I was sorry to miss a clutch of choral concerts between 31 July and 7 August. They sounded good on Radio 3, but all involved antiphonal effects that must have come across splendidly in the Royal Albert Hall. Raphaël Pichon brought his French Baroque ensemble Pygmalion to perform Monteverdi’s Vespers of 1610. It started with a surprise: a plainchant Pater Noster, intoned very deliberately by the men singing in octaves. The psalms were preceded by the appropriate antiphons for the Assumption. Pichon’s account of the whole was brisk, bouncy, and vigorous. His adoption of the current orthodoxy concerning pitch was pleasingly pragmatic: parts of the Magnificat were transposed down, but the solo tenors’ Gloria rang out like muezzins calling from neighbouring minarets.
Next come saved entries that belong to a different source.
(** The ways one directive matches a prefix of the text, in the order in
    which the regular expression tries its alternatives: the value read and
    the text left. *)
Definition alternatives (d : directive) (cs : list ascii)
  : list (nat * list ascii) :=
  match d with
  | DY =>
      match cs with
      | a :: b :: c :: e :: rest =>
          if in_range 0 9 a && in_range 0 9 b && in_range 0 9 c
             && in_range 0 9 e
          then [((val a * 1000 + val b * 100 + val c * 10 + val e)%nat, rest)]
          else []
      | _ => []
      end
  | Dy =>
      match cs with
      | a :: b :: rest =>
          if in_range 0 9 a && in_range 0 9 b
          then [((val a * 10 + val b)%nat, rest)] else []
      | _ => []
      end
  | Dm =>
      match cs with
      | a :: rest =>
          (match rest with
           | b :: rest' =>
               (if Ascii.eqb a "1" && in_range 0 2 b
                then [((10 + val b)%nat, rest')] else [])
               ++ (if Ascii.eqb a "0" && in_range 1 9 b
                   then [(val b, rest')] else [])
           | [] => []
           end)
          ++ (if in_range 1 9 a then [(val a, rest)] else [])
      | [] => []
      end
  | Dd =>
      match cs with
      | a :: rest =>
          (match rest with
           | b :: rest' =>
               (if Ascii.eqb a "3" && in_range 0 1 b
                then [((30 + val b)%nat, rest')] else [])
               ++ (if in_range 1 2 a && in_range 0 9 b
                   then [((val a * 10 + val b)%nat, rest')] else [])
               ++ (if Ascii.eqb a "0" && in_range 1 9 b
                   then [(val b, rest')] else [])
           | [] => []
           end)
          ++ (if in_range 1 9 a then [(val a, rest)] else [])
          ++ (match rest with
              | b :: rest' =>
                  if Ascii.eqb a space && in_range 1 9 b
                  then [(val b, rest')] else []
              | [] => []
              end)
      | [] => []
      end
  | Lit c =>
      match cs with
      | a :: rest => if Ascii.eqb a c then [(0%nat, rest)] else []
      | [] => []
      end
  end.

Definition record_field (d : directive) (v : nat) (f : fields) : fields :=
  match d with
  | DY => {| f_year := Some v; f_month := f_month f; f_day := f_day f |}
  | Dy =>
      {| f_year := Some (if (v <=? 68)%nat then 2000 + v else 1900 + v)%nat;
         f_month := f_month f; f_day := f_day f |}
  | Dm => {| f_year := f_year f; f_month := Some v; f_day := f_day f |}
  | Dd => {| f_year := f_year f; f_month := f_month f; f_day := Some v |}
  | Lit _ => f
  end.

(** All the matches of a format against a prefix of the text, in the order
    in which backtracking finds them. *)
Fixpoint matches (fmt : list directive) (cs : list ascii)
  : list (fields * list ascii) :=
  match fmt with
  | [] => [(no_fields, cs)]
  | d :: ds =>
      flat_map (fun '(v, rest) =>
                  map (fun '(f, rest') => (record_field d v f, rest'))
                      (matches ds rest))
               (alternatives d cs)
  end.

(** The date of the matched fields, if it is a day of the calendar. *)
Definition date_of_fields (f : fields) : option date :=
  match f_year f, f_month f, f_day f with
  | Some y, Some m, Some d =>
      if (1 <=? y)%nat && (1 <=? m)%nat && (m <=? 12)%nat
         && (1 <=? d)%nat && (d <=? days_in_month y m)%nat
      then Some (mkDate y m d) else None
  | _, _, _ => None
  end.

(** [datetime.strptime(s, fmt).date()], or [None] where it raises
    [ValueError]: the first match is taken, it must use up the text, and
    its fields must name a day of the calendar. *)
Definition strptime_fmt (fmt : list directive) (s : string) : option date :=
  match matches fmt (list_ascii_of_string s) with
  | (f, []) :: _ => date_of_fields f
  | _ => None
  end.

Definition slash : ascii := "/"%char.

Definition fmt_iso : list directive := [DY; Lit dash; Dm; Lit dash; Dd].
Definition fmt_mdy2 : list directive := [Dm; Lit slash; Dd; Lit slash; Dy].
Definition fmt_mdy4 : list directive := [Dm; Lit slash; Dd; Lit slash; DY].
Definition fmt_dmy2 : list directive := [Dd; Lit slash; Dm; Lit slash; Dy].
Definition fmt_dmy4 : list directive := [Dd; Lit slash; Dm; Lit slash; DY].

Definition formats : list (list directive) :=
  [fmt_iso; fmt_mdy2; fmt_mdy4; fmt_dmy2; fmt_dmy4].

(** The loop over the formats: the first that parses decides. *)
Fixpoint first_format (fmts : list (list directive)) (s : string)
  : option date :=
  match fmts with
  | [] => None
  | fmt :: rest =>
      match strptime_fmt fmt s with
      | Some d => Some d
      | None => first_format rest s
      end
  end.
(** * just-hangry: the dish-name extractor and the recipe resolver

    A shallow embedding of [extract_dish_name], [clean_dish_name],
    [search_recipe_smart] and [get_order_links] from [app/main.py] and
    [app/cloud_app.py].

    A Python [str] is a list of Unicode code points ([list N]).  The parts of
    Python's Unicode database the code touches are the whitespace set (used by
    [\s], [str.split()] and [str.strip()], written out in full below), and the
    alphanumeric table ([\w] is alphanumeric or underscore) and the lowercase
    mapping, which are too large to write out: they are the fields of the class
    [UnicodeDB], and every result below holds for every instance of it. *)

From Stdlib Require Import Ascii String.
From Stdlib Require Import List NArith ZArith Lia Bool.
From Stdlib Require Import Sorting.Permutation Sorting.Sorted.
Import ListNotations.
Open Scope string_scope.
Open Scope list_scope.
Open Scope N_scope.

Module Py.

Definition pystr := list N.

(** String literals: an ASCII Rocq string read as code points. *)
Definition lit (s : string) : pystr :=
  map (fun a => N_of_ascii a) (list_ascii_of_string s).

(** [Py_UNICODE_ISSPACE]: the characters matched by [\s] and used by
    [str.split()] and [str.strip()]. *)
Definition is_space (c : N) : bool :=
  ((9 <=? c) && (c <=? 13)) || ((28 <=? c) && (c <=? 32)) ||
  (c =? 133) || (c =? 160) || (c =? 5760) ||
  ((8192 <=? c) && (c <=? 8202)) || (c =? 8232) || (c =? 8233) ||
  (c =? 8239) || (c =? 8287) || (c =? 12288).

Class UnicodeDB := {
  isalnum : N -> bool;          (** [str.isalnum] on one character *)
  lower_char : N -> list N      (** [str.lower] on one character *)
}.
(** What [process] returns: the row-level table and its aggregation. *)
Lemma process_returns (d : string) (w : World) (agg res : DataFrame) :
  fst (CytenaProcessor.process d w) = Ok (agg, res) ->
  exists scan_id tables metadata,
    fst (CytenaProcessor._extract_scan_id d w) = Ok scan_id
    /\ CytenaProcessor.reshape_and_join tables metadata scan_id = Ok res
    /\ CytenaProcessor.aggregate res scan_id = Ok agg.
Proof.
  unfold CytenaProcessor.process. intros E.
  bind_inv E. bind_inv E. bind_inv E. bind_inv E. bind_inv E. bind_inv E. bind_inv E.
  assert (a = d) as -> by (eapply validate_returns; eassumption).
  injection E as <- <-.
  exists a0, a2, a3. repeat split.
  - apply (run_fs _ _ _ _ (keeps_validate d)) in Run.
    replace (Ok a0) with (fst (CytenaProcessor._extract_scan_id d w0)) by (rewrite Run0; reflexivity).
    apply same_outcome_eq. apply (agree_extract_scan_id d d). unfold same_dir. congruence.
  - unfold lift in Run4. congruence.
  - unfold lift in Run5. congruence.
Qed.

End Returned.

(** C10. Every row of the aggregated table that [process] returns has a
    Well Group; the rows of a group all have one; and the rows of the
    row-level table with a missing Well Group (or Time, or channel) are
    left out of the aggregation altogether: the row-level table that is
    returned is the one that was aggregated, and without those rows it
    aggregates to the same table. *)
Theorem aggregated_rows_have_a_group `{Numerics} (d : string) (w : World)
    (agg res : DataFrame) :
  fst (CytenaProcessor.process d w) = Ok (agg, res) ->
  (forall a, In a (rows agg) -> notna (field agg "Well Group" a) = true)
  /\ (forall a r, In a (rows agg) -> In r (members res (group_key agg a)) ->
        notna (field res "Well Group" r) = true)
  /\ exists scan_id,
       CytenaProcessor.aggregate res scan_id = Ok agg
       /\ CytenaProcessor.aggregate (with_complete_key res) scan_id = Ok agg.
Proof.
  intros E. destruct (process_returns d w agg res E) as (scan_id & _ & _ & _ & _ & Hagg).
  destruct (aggregate_one_row_per_key _ _ _ Hagg) as (_ & Hin & _).
  repeat split.
  - intros a Ha. destruct (Hin a Ha) as [Hc _].
    unfold GroupBy.complete, group_key in Hc. cbn [forallb] in Hc.
    apply andb_true_iff in Hc as [Hc _]. exact Hc.
  - intros a r Ha Hr. destruct (Hin a Ha) as [Hc _].
    unfold members in Hr. apply filter_In in Hr as [_ Hr].
    pose proof (key_eqb_complete _ _ Hr Hc) as Hcr.
    unfold GroupBy.complete, group_key in Hcr. cbn [forallb] in Hcr.
    apply andb_true_iff in Hcr as [Hcr _]. exact Hcr.
  - exists scan_id. split; [exact Hagg|].
    rewrite aggregate_ignores_incomplete. exact Hagg.
Qed.

Lemma aggregated_rows_have_a_group_witness :
  (forall a, In a (rows (fst run1_tables)) ->
             notna (field (fst run1_tables) "Well Group" a) = true)
  /\ exists r, In r (rows (snd run1_tables))
               /\ isna (field (snd run1_tables) "Well Group" r) = true.
Proof.
  split.
  - exact (proj1 (aggregated_rows_have_a_group (H := Decimal.numerics)
                    "run1" Examples.world (fst run1_tables) (snd run1_tables)
                    ltac:(vm_compute; reflexivity))).
  - exists [PInt 1; PStr "C1"; PFloat 3; PStr "BF"; NaN; NaN; NaN; PStr "scan42"].
    split; [vm_compute; tauto | reflexivity].
Defined.

(* ================================================================== *)
(** * A well in more than one group *)
(* ================================================================== *)

(** C8, as stated, fails at the directory [twice], whose metadata maps
    the well A1 to G1 and to G2: the row-level table holds the
    measurement of A1 twice, once under each group. *)
Lemma duplicate_mapping_duplicates_rows :
  fst (CytenaProcessor.process (H := Decimal.numerics) "twice" Examples.world)
  = Ok twice_tables
  /\ ~ one_group_per_well (snd twice_tables)
  /\ ~ one_row_per_measurement (snd twice_tables).
Proof.
  split; [vm_compute; reflexivity|]. split.
  - intros Hc.
    specialize (Hc [PInt 1; PStr "A1"; PInt 10; PStr "BF"; PStr "G1"; PStr "G1"; PStr "scan42"]
                   [PInt 1; PStr "A1"; PInt 10; PStr "BF"; PStr "G2"; PStr "G2"; PStr "scan42"]).
    assert (false = true) as Habs; [|discriminate Habs].
    apply Hc; vm_compute; tauto.
  - intros Hc. unfold one_row_per_measurement in Hc.
    assert (map (measurement_key (snd twice_tables)) (rows (snd twice_tables))
            = [[PStr "A1"; PInt 1; PStr "BF"]; [PStr "A1"; PInt 1; PStr "BF"];
               [PStr "A2"; PInt 1; PStr "BF"]; [PStr "B1"; PInt 1; PStr "BF"];
               [PStr "C1"; PInt 1; PStr "BF"]]) as Hkeys by (vm_compute; reflexivity).
    rewrite Hkeys in Hc. destruct Hc as [Hc _].
    destruct (Hc [PStr "A1"; PInt 1; PStr "BF"] (or_introl eq_refl)) as [Habs _].
    vm_compute in Habs. discriminate Habs.
Qed.

(* ================================================================== *)
(** * The plate grid *)
(* ================================================================== *)

Lemma filter_all {A} (p : A -> bool) (l : list A) :
  (forall x, In x l -> p x = true) -> filter p l = l.
Proof.
  induction l as [|x l IH]; cbn; intros Hp; [reflexivity|].
  rewrite (Hp x) by auto. f_equal. apply IH. auto.
Qed.

Lemma select_all_true {A} (l : list bool) (xs : list A) :
  (forall b, In b l -> b = true) -> List.length l = List.length xs -> select l xs = xs.
Proof.
  revert xs. induction l as [|b l IH]; destruct xs as [|x xs]; cbn; intros Hl Hlen;
    try reflexivity; try discriminate.
  rewrite (Hl b) by auto. f_equal. apply IH; auto.
Qed.

Lemma combine_map_self {A B C} (g : A -> B) (h : B -> A -> C) (l : list A) :
  map (fun wr => h (fst wr) (snd wr)) (combine (map g l) l) = map (fun x => h (g x) x) l.
Proof. induction l; cbn; [reflexivity|]. f_equal. assumption. Qed.

Lemma flat_map_map_seq {B} (f : nat -> list B) (k : nat) :
  flat_map f (seq 1 k) = flat_map (fun j => f (S j)) (seq 0 k).
Proof. rewrite <- seq_shift. rewrite flat_map_concat_map, map_map, <- flat_map_concat_map. reflexivity. Qed.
Pragmatism became inconsistency the following evening (1 August), when William Christie and Age of Enlightenment forces presented Handel’s Israel in Egypt. It was billed as the “original 1739 version”. This was so, in that it began with the Lamentation for the death of Joseph that Handel adapted from his Funeral Anthem for Queen Caroline; but what followed was odd. Christie included the soprano air “Through the land so lovely blooming” (but only the first, “A”, section) that Handel added for the second performance, and omitted favourites such as the charmingly pastoral chorus “But as for his people” and the airs “Thou didst blow with the wind” and “Thou shalt bring them in”. What remained, though, was exhilarating: the choir’s semiquaver runs in “I will sing unto the Lord” were spot-on, and the stabbing trombones in “He smote all the first-born of Egypt” were terrific. The soloists weren’t left with much to do; particularly fine were the basses Dingle Yandell and Callum Thorpe in “The Lord is a man of war”.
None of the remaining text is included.